**WHAT NEEDS TO BE DONE:**
Type out each entry exactly.

[Saved entries]
(* ===== verification/Server.v ===== *)
(** * Server: class [ServerImpl] of [server/server.cc]

    The state of a server and one definition per handler.  The key-value
    store (leveldb) is not part of the program: it is the class [KVStore],
    whose laws [KVStoreLaws] state its documented behaviour.  Everything
    else the handlers touch is in the state record, the process-wide
    constants included. *)
From stdpp Require Import gmap list strings.
From Stdlib Require Import ZArith Lia Ascii.
From S2P Require Import Prelude Chars Types Config Wal OutCall.

(** ** The key-value store *)

Class KVStore (DB : Type) := {
  db_put : DB -> std_string -> std_string -> DB * bool;
  db_write : DB -> list (std_string * std_string) -> DB * bool;
  db_get : DB -> std_string -> option std_string
}.

(** What a store promises: a [Put] or [Write] whose status is ok is visible,
    other keys are never touched. *)
Class KVStoreLaws (DB : Type) `{KVStore DB} : Prop := {
  db_get_put d k v : (db_put d k v).2 = true -> db_get (db_put d k v).1 k = Some v;
  db_get_put_ne d k v k' : k <> k' -> db_get (db_put d k v).1 k' = db_get d k';
  db_get_write d l k v :
    (db_write d l).2 = true -> NoDup l.*1 -> (k, v) ∈ l -> db_get (db_write d l).1 k = Some v
}.

(** ** State *)

Record Server (DB : Type) := mk_server {
  consts : constants;
  server_id : Z;
  cluster_id : Z;
  stubs : list Z;
  i_am_disconnected : bool;
  disconnected : gmap Z bool;
  balances : gmap Z Z;
  locks : gset Z;
  db : DB;
  wal : WAL;
  log : list WALEntry;
  is_paxos_running : bool;
  paxos_tid : Z;
  ballot_num : Z;
  promised : bool;
  promised_num : Ballot;
  accepted : bool;
  accept_num : Ballot;
  accept_val : TransferReq;
  last_inserted : Z;
  last_inserted_ballot : Ballot;
  in_sync : bool;
  prepare_successes : Z;
  prepare_failures : Z;
  accept_successes : Z;
  accept_failures : Z;
  await_prepare_decision : bool;
  await_accept_decision : bool
}.
Arguments mk_server {DB}.
Arguments consts {DB}. Arguments server_id {DB}. Arguments cluster_id {DB}.
Arguments stubs {DB}. Arguments i_am_disconnected {DB}. Arguments disconnected {DB}.
Arguments balances {DB}. Arguments locks {DB}. Arguments db {DB}. Arguments wal {DB}.
Arguments log {DB}. Arguments is_paxos_running {DB}. Arguments paxos_tid {DB}.
Arguments ballot_num {DB}. Arguments promised {DB}. Arguments promised_num {DB}.
Arguments accepted {DB}. Arguments accept_num {DB}. Arguments accept_val {DB}.
Arguments last_inserted {DB}. Arguments last_inserted_ballot {DB}. Arguments in_sync {DB}.
Arguments prepare_successes {DB}. Arguments prepare_failures {DB}.
Arguments accept_successes {DB}. Arguments accept_failures {DB}.
Arguments await_prepare_decision {DB}. Arguments await_accept_decision {DB}.

#[export] Instance Server_settable DB : Settable (Server DB) := fun s =>
  mk_server (consts s) (server_id s) (cluster_id s) (stubs s) (i_am_disconnected s)
    (disconnected s) (balances s) (locks s) (db s) (wal s) (log s) (is_paxos_running s)
    (paxos_tid s) (ballot_num s) (promised s) (promised_num s) (accepted s) (accept_num s)
    (accept_val s) (last_inserted s) (last_inserted_ballot s) (in_sync s)
    (prepare_successes s) (prepare_failures s) (accept_successes s) (accept_failures s)
    (await_prepare_decision s) (await_accept_decision s).

Definition MAJORITY : Z := 2.
Definition RETRY_TIMEOUT_MS : Z := 10.
Definition RPC_TIMEOUT_MS : Z := 10.

Section Handlers.
Context {DB : Type} `{KVStore DB} {J : Indeterminate}.
Implicit Types s : Server DB.

(** ** Helpers *)

Definition client_in_cluster (s : Server DB) (client_id : Z) : bool :=
  getClusterIdFromClientId (consts s) client_id =? cluster_id s.

(** [balances[c]]: reading a missing key adds it with value 0. *)
Definition balance_of (s : Server DB) (c : Z) : Z := default 0 (balances s !! c).
Definition touch_balance (c : Z) (s : Server DB) : Server DB :=
  s <| balances ::= fun m => match m !! c with Some _ => m | None => <[c := 0]> m end |>.

(** [balances[c] += delta] *)
Definition add_balance (c delta : Z) (s : Server DB) : Server DB :=
  s <| balances ::= <[c := wrap32 (balance_of s c + delta)]> |>.

(** A failing [Put] is logged and ignored. *)
Definition updateBalance (client_id balance : Z) (s : Server DB) : Server DB :=
  s <| db ::= fun d => (db_put d (to_string client_id) (to_string balance)).1 |>.

(** [log.size() - 1] converted to [int]. *)
Definition last_index (l : list WALEntry) : Z := wrap32 (Z.of_nat (length l) - 1).

Definition push_log (e : WALEntry) (s : Server DB) : Server DB :=
  s <| log ::= fun l => l ++ [e] |>.

Definition lock (c : Z) (s : Server DB) : Server DB := s <| locks ::= fun l => {[c]} ∪ l |>.
Definition unlock (c : Z) (s : Server DB) : Server DB := s <| locks ::= fun l => l ∖ {[c]} |>.

(** A request to every replica, in the order of [stubs]. *)
Definition broadcast (s : Server DB) (type : RequestTypes) (send : OutCall -> Z -> Out) : list Out :=
  map (send (OutCall_new type RPC_TIMEOUT_MS)) (stubs s).

(** A sync request through [stubs[dest]]. *)
Definition request_sync (s : Server DB) (dest : Z) : list Out :=
  if decide (dest ∈ stubs s)
  then [sendSync (OutCall_new SYNC RPC_TIMEOUT_MS) (mk_sync_req (last_inserted s)) dest]
  else [NullStub dest].

Definition getLogEntryFromLocalLog (e : WALEntry) : LogEntry :=
  mk_log_entry (mk_txn (sender (we_txn e)) (receiver (we_txn e)) (amount (we_txn e)))
    (we_tid e) (type_to_int (we_type e)) (status_to_int (we_status e))
    (we_ballot_num e) (we_ballot_server_id e).

(** ** Recording transactions *)

Definition server_prepareTransaction (request : TransferReq) (ballot : Ballot) (s : Server DB) : Server DB :=
  let r := prepareTransaction (wal s) request ballot in
  let s := push_log r.2 (s <| wal := r.1 |>) in
  s <| last_inserted := last_index (log s) |> <| last_inserted_ballot := ballot |>.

**RESPONSE TO THE TASK:**
(* ===== verification/Server.v ===== *)
(** * Server: class [ServerImpl] of [server/server.cc]

    The state of a server and one definition per handler.  The key-value
    store (leveldb) is not part of the program: it is the class [KVStore],
    whose laws [KVStoreLaws] state its documented behaviour.  Everything
    else the handlers touch is in the state record, the process-wide
    constants included. *)
From stdpp Require Import gmap list strings.
From Stdlib Require Import ZArith Lia Ascii.
From S2P Require Import Prelude Chars Types Config Wal OutCall.

(** ** The key-value store *)

Class KVStore (DB : Type) := {
  db_put : DB -> std_string -> std_string -> DB * bool;
  db_write : DB -> list (std_string * std_string) -> DB * bool;
  db_get : DB -> std_string -> option std_string
}.

(** What a store promises: a [Put] or [Write] whose status is ok is visible,
    other keys are never touched. *)
Class KVStoreLaws (DB : Type) `{KVStore DB} : Prop := {
  db_get_put d k v : (db_put d k v).2 = true -> db_get (db_put d k v).1 k = Some v;
  db_get_put_ne d k v k' : k <> k' -> db_get (db_put d k v).1 k' = db_get d k';
  db_get_write d l k v :
    (db_write d l).2 = true -> NoDup l.*1 -> (k, v) ∈ l -> db_get (db_write d l).1 k = Some v
}.

(** ** State *)

Record Server (DB : Type) := mk_server {
  consts : constants;
  server_id : Z;
  cluster_id : Z;
  stubs : list Z;
  i_am_disconnected : bool;
  disconnected : gmap Z bool;
  balances : gmap Z Z;
  locks : gset Z;
  db : DB;
  wal : WAL;
  log : list WALEntry;
  is_paxos_running : bool;
  paxos_tid : Z;
  ballot_num : Z;
  promised : bool;
  promised_num : Ballot;
  accepted : bool;
  accept_num : Ballot;
  accept_val : TransferReq;
  last_inserted : Z;
  last_inserted_ballot : Ballot;
  in_sync : bool;
  prepare_successes : Z;
  prepare_failures : Z;
  accept_successes : Z;
  accept_failures : Z;
  await_prepare_decision : bool;
  await_accept_decision : bool
}.
Arguments mk_server {DB}.
Arguments consts {DB}. Arguments server_id {DB}. Arguments cluster_id {DB}.
Arguments stubs {DB}. Arguments i_am_disconnected {DB}. Arguments disconnected {DB}.
Arguments balances {DB}. Arguments locks {DB}. Arguments db {DB}. Arguments wal {DB}.
Arguments log {DB}. Arguments is_paxos_running {DB}. Arguments paxos_tid {DB}.
Arguments ballot_num {DB}. Arguments promised {DB}. Arguments promised_num {DB}.
Arguments accepted {DB}. Arguments accept_num {DB}. Arguments accept_val {DB}.
Arguments last_inserted {DB}. Arguments last_inserted_ballot {DB}. Arguments in_sync {DB}.
Arguments prepare_successes {DB}. Arguments prepare_failures {DB}.
Arguments accept_successes {DB}. Arguments accept_failures {DB}.
Arguments await_prepare_decision {DB}. Arguments await_accept_decision {DB}.

#[export] Instance Server_settable DB : Settable (Server DB) := fun s =>
  mk_server (consts s) (server_id s) (cluster_id s) (stubs s) (i_am_disconnected s)
    (disconnected s) (balances s) (locks s) (db s) (wal s) (log s) (is_paxos_running s)
    (paxos_tid s) (ballot_num s) (promised s) (promised_num s) (accepted s) (accept_num s)
    (accept_val s) (last_inserted s) (last_inserted_ballot s) (in_sync s)
    (prepare_successes s) (prepare_failures s) (accept_successes s) (accept_failures s)
    (await_prepare_decision s) (await_accept_decision s).

Definition MAJORITY : Z := 2.
Definition RETRY_TIMEOUT_MS : Z := 10.
Definition RPC_TIMEOUT_MS : Z := 10.

Section Handlers.
Context {DB : Type} `{KVStore DB} {J : Indeterminate}.
Implicit Types s : Server DB.

(** ** Helpers *)

Definition client_in_cluster (s : Server DB) (client_id : Z) : bool :=
  getClusterIdFromClientId (consts s) client_id =? cluster_id s.

(** [balances[c]]: reading a missing key adds it with value 0. *)
Definition balance_of (s : Server DB) (c : Z) : Z := default 0 (balances s !! c).
Definition touch_balance (c : Z) (s : Server DB) : Server DB :=
  s <| balances ::= fun m => match m !! c with Some _ => m | None => <[c := 0]> m end |>.

(** [balances[c] += delta] *)
Definition add_balance (c delta : Z) (s : Server DB) : Server DB :=
  s <| balances ::= <[c := wrap32 (balance_of s c + delta)]> |>.

(** A failing [Put] is logged and ignored. *)
Definition updateBalance (client_id balance : Z) (s : Server DB) : Server DB :=
  s <| db ::= fun d => (db_put d (to_string client_id) (to_string balance)).1 |>.

(** [log.size() - 1] converted to [int]. *)
Definition last_index (l : list WALEntry) : Z := wrap32 (Z.of_nat (length l) - 1).

Definition push_log (e : WALEntry) (s : Server DB) : Server DB :=
  s <| log ::= fun l => l ++ [e] |>.

Definition lock (c : Z) (s : Server DB) : Server DB := s <| locks ::= fun l => {[c]} ∪ l |>.
Definition unlock (c : Z) (s : Server DB) : Server DB := s <| locks ::= fun l => l ∖ {[c]} |>.

(** A request to every replica, in the order of [stubs]. *)
Definition broadcast (s : Server DB) (type : RequestTypes) (send : OutCall -> Z -> Out) : list Out :=
  map (send (OutCall_new type RPC_TIMEOUT_MS)) (stubs s).

(** A sync request through [stubs[dest]]. *)
Definition request_sync (s : Server DB) (dest : Z) : list Out :=
  if decide (dest ∈ stubs s)
  then [sendSync (OutCall_new SYNC RPC_TIMEOUT_MS) (mk_sync_req (last_inserted s)) dest]
  else [NullStub dest].

Definition getLogEntryFromLocalLog (e : WALEntry) : LogEntry :=
  mk_log_entry (mk_txn (sender (we_txn e)) (receiver (we_txn e)) (amount (we_txn e)))
    (we_tid e) (type_to_int (we_type e)) (status_to_int (we_status e))
    (we_ballot_num e) (we_ballot_server_id e).

(** ** Recording transactions *)

Definition server_prepareTransaction (request : TransferReq) (ballot : Ballot) (s : Server DB) : Server DB :=
  let r := prepareTransaction (wal s) request ballot in
  let s := push_log r.2 (s <| wal := r.1 |>) in
  s <| last_inserted := last_index (log s) |> <| last_inserted_ballot := ballot |>.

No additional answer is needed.